Collected data entries
Lemma concat_chunks {A} (fids : list A) m :
  forall i, concat (map (chunk fids i) (seq 0 m)) = slice fids i (i + m * batchSize).
Proof.
  induction m as [| m IH]; intros i.
  - simpl. unfold slice. now replace (i + 0 - i) with 0 by lia.
  - cbn [seq map concat]. rewrite <- seq_shift, map_map.
    rewrite (map_ext _ (chunk fids (i + batchSize))).
    2:{ intros k. unfold chunk, batchSize. f_equal; lia. }
    rewrite IH. unfold chunk, slice.
    replace (i + 0 * batchSize + batchSize - (i + 0 * batchSize)) with batchSize by lia.
    replace (i + batchSize + m * batchSize - (i + batchSize)) with (m * batchSize) by lia.
    replace (i + S m * batchSize - i) with (batchSize + m * batchSize) by (simpl; lia).
    replace (i + 0 * batchSize) with i by lia.
    replace (i + batchSize) with (batchSize + i) by lia.
    rewrite <- skipn_skipn.
    set (r := skipn i fids).
    rewrite <- (firstn_skipn batchSize r) at 3.
    rewrite firstn_app, firstn_firstn, length_firstn.
    destruct (le_lt_dec batchSize (length r)) as [H | H].
    + rewrite (Nat.min_r (batchSize + m * batchSize)) by lia.
      rewrite (Nat.min_l batchSize) by lia.
      now replace (batchSize + m * batchSize - batchSize) with (m * batchSize) by lia.
    + rewrite (Nat.min_r (batchSize + m * batchSize)) by lia.
      rewrite (skipn_all2 r) by lia.
      now rewrite !firstn_nil.
Qed.

(** C1. For every non-empty identifier list of length [n], the batches the
    actuator builds are exactly [ceil(n/100)] chunks, each of at most 100
    elements and every one but the last of exactly 100, and their
    concatenation is the input list (order and duplicates included). *)
Theorem make_batches_partition {A} (fids : list A) :
  fids <> [] ->
  let batches := make_batches fids in
  length batches = ceil_div (length fids) batchSize /\
  Forall (fun b => length b <= batchSize) batches /\
  (forall k, S k < length batches -> length (nth k batches []) = batchSize) /\
  concat batches = fids.
Proof.
  intros _ batches. subst batches. rewrite make_batches_closed.
  set (m := ceil_div (length fids) batchSize).
  destruct (ceil_div_least (length fids) batchSize) as [Hup Hleast];
    [unfold batchSize; lia |]. fold m in Hup, Hleast.
  repeat split.
  - now rewrite length_map, length_seq.
  - apply Forall_forall. intros b Hb. apply in_map_iff in Hb as [k [<- _]].
    unfold chunk. rewrite slice_length. lia.
  - intros k Hk. rewrite length_map, length_seq in Hk.
    rewrite (nth_indep _ [] (chunk fids 0 0)) by (rewrite length_map, length_seq; lia).
    rewrite (map_nth (chunk fids 0)), seq_nth by lia.
    unfold chunk. rewrite slice_length.
    assert (~ length fids <= S k * batchSize) as Hn.
    { intros Hq. apply Hleast in Hq. lia. }
    unfold batchSize in *. lia.
  - rewrite concat_chunks. unfold slice. cbn [skipn].
    apply firstn_all2. lia.
Qed.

Exercise objective: All the entries above should come back exactly as they are written.

Solution to this task:
Lemma concat_chunks {A} (fids : list A) m :
  forall i, concat (map (chunk fids i) (seq 0 m)) = slice fids i (i + m * batchSize).
Proof.
  induction m as [| m IH]; intros i.
  - simpl. unfold slice. now replace (i + 0 - i) with 0 by lia.
  - cbn [seq map concat]. rewrite <- seq_shift, map_map.
    rewrite (map_ext _ (chunk fids (i + batchSize))).
    2:{ intros k. unfold chunk, batchSize. f_equal; lia. }
    rewrite IH. unfold chunk, slice.
    replace (i + 0 * batchSize + batchSize - (i + 0 * batchSize)) with batchSize by lia.
    replace (i + batchSize + m * batchSize - (i + batchSize)) with (m * batchSize) by lia.
    replace (i + S m * batchSize - i) with (batchSize + m * batchSize) by (simpl; lia).
    replace (i + 0 * batchSize) with i by lia.
    replace (i + batchSize) with (batchSize + i) by lia.
    rewrite <- skipn_skipn.
    set (r := skipn i fids).
    rewrite <- (firstn_skipn batchSize r) at 3.
    rewrite firstn_app, firstn_firstn, length_firstn.
    destruct (le_lt_dec batchSize (length r)) as [H | H].
    + rewrite (Nat.min_r (batchSize + m * batchSize)) by lia.
      rewrite (Nat.min_l batchSize) by lia.
      now replace (batchSize + m * batchSize - batchSize) with (m * batchSize) by lia.
    + rewrite (Nat.min_r (batchSize + m * batchSize)) by lia.
      rewrite (skipn_all2 r) by lia.
      now rewrite !firstn_nil.
Qed.

(** C1. For every non-empty identifier list of length [n], the batches the
    actuator builds are exactly [ceil(n/100)] chunks, each of at most 100
    elements and every one but the last of exactly 100, and their
    concatenation is the input list (order and duplicates included). *)
Theorem make_batches_partition {A} (fids : list A) :
  fids <> [] ->
  let batches := make_batches fids in
  length batches = ceil_div (length fids) batchSize /\
  Forall (fun b => length b <= batchSize) batches /\
  (forall k, S k < length batches -> length (nth k batches []) = batchSize) /\
  concat batches = fids.
Proof.
  intros _ batches. subst batches. rewrite make_batches_closed.
  set (m := ceil_div (length fids) batchSize).
  destruct (ceil_div_least (length fids) batchSize) as [Hup Hleast];
    [unfold batchSize; lia |]. fold m in Hup, Hleast.
  repeat split.
  - now rewrite length_map, length_seq.
  - apply Forall_forall. intros b Hb. apply in_map_iff in Hb as [k [<- _]].
    unfold chunk. rewrite slice_length. lia.
  - intros k Hk. rewrite length_map, length_seq in Hk.
    rewrite (nth_indep _ [] (chunk fids 0 0)) by (rewrite length_map, length_seq; lia).
    rewrite (map_nth (chunk fids 0)), seq_nth by lia.
    unfold chunk. rewrite slice_length.
    assert (~ length fids <= S k * batchSize) as Hn.
    { intros Hq. apply Hleast in Hq. lia. }
    unfold batchSize in *. lia.
  - rewrite concat_chunks. unfold slice. cbn [skipn].
    apply firstn_all2. lia.
Qed.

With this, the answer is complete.